──────── Data for this task ────────

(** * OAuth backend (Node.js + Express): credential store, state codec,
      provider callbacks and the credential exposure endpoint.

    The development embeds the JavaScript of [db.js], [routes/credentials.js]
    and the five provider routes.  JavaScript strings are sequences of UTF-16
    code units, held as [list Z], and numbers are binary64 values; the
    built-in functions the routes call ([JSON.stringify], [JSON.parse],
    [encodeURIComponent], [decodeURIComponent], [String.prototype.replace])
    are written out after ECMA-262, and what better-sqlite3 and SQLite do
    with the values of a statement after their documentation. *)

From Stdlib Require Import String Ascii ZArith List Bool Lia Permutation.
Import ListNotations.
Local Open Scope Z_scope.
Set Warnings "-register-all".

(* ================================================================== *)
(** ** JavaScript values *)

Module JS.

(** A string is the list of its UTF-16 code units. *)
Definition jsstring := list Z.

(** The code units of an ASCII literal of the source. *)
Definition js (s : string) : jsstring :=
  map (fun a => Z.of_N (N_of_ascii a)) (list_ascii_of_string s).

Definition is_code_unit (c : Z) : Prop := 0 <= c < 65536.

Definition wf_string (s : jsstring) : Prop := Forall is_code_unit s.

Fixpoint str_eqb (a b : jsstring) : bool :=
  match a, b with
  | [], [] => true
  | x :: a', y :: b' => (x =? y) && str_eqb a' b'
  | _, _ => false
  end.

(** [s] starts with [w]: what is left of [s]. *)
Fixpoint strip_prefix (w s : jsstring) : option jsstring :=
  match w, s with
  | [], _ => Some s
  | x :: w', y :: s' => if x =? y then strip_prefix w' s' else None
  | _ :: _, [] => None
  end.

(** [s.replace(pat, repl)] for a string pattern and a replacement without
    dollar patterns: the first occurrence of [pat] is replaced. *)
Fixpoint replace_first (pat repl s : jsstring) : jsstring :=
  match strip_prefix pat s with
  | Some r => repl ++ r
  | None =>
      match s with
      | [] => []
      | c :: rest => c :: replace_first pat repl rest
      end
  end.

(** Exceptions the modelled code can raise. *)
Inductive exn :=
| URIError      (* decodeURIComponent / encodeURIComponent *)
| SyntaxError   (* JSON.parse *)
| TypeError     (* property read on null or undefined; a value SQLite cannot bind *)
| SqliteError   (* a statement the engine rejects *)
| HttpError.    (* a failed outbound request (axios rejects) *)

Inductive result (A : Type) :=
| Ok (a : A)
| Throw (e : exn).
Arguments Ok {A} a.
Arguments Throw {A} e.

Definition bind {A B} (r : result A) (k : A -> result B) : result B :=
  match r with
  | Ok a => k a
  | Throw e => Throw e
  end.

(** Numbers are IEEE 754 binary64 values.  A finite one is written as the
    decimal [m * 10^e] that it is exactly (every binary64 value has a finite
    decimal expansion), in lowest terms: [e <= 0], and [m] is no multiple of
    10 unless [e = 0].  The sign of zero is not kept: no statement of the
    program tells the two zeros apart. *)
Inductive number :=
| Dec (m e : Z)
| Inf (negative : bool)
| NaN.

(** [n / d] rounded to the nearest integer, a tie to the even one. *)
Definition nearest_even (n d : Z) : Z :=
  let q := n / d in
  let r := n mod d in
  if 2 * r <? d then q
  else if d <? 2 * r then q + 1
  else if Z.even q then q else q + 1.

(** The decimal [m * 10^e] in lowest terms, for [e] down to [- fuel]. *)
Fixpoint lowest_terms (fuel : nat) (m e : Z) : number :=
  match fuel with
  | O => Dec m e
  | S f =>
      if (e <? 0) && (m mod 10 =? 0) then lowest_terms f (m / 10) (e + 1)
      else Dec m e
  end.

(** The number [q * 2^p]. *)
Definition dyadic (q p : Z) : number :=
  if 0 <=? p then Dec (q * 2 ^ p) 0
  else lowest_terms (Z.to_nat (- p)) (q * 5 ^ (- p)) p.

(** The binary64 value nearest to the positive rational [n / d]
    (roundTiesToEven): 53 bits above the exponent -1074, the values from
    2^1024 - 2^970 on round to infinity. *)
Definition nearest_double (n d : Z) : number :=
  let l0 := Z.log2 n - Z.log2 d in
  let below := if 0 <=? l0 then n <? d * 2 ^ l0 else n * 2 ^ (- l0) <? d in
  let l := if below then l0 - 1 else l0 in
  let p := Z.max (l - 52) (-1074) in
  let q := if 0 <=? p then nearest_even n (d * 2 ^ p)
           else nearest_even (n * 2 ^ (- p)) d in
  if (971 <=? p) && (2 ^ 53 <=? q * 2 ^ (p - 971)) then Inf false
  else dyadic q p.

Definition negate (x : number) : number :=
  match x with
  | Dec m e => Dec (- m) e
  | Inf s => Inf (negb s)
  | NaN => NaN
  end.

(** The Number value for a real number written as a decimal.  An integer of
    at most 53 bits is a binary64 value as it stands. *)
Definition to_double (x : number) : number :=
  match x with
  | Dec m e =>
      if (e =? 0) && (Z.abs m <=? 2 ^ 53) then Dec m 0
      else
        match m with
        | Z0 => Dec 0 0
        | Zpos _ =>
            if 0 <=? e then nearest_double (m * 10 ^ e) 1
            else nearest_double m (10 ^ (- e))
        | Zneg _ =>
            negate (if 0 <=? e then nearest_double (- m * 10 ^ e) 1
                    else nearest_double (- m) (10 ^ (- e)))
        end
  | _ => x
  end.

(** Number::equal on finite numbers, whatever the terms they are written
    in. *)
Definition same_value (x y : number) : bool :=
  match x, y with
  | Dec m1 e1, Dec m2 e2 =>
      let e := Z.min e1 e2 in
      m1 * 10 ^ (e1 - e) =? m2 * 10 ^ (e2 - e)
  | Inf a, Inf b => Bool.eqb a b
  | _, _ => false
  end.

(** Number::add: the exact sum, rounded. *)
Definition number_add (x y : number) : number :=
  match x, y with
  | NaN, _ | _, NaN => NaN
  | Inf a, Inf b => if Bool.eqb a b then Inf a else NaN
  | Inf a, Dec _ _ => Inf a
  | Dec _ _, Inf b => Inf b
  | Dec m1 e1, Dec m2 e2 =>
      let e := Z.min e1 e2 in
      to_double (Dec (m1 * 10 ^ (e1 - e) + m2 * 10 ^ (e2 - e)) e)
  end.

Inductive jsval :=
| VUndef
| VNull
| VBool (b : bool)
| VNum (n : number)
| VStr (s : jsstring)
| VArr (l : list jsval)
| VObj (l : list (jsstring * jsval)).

────────

* Task prompt:
Return, exactly as they stand, the lines from the start of the records above through the line with "The development embeds", both ends included, and no other lines.

* Answer to the exercise:
(** * OAuth backend (Node.js + Express): credential store, state codec,
      provider callbacks and the credential exposure endpoint.

    The development embeds the JavaScript of [db.js], [routes/credentials.js]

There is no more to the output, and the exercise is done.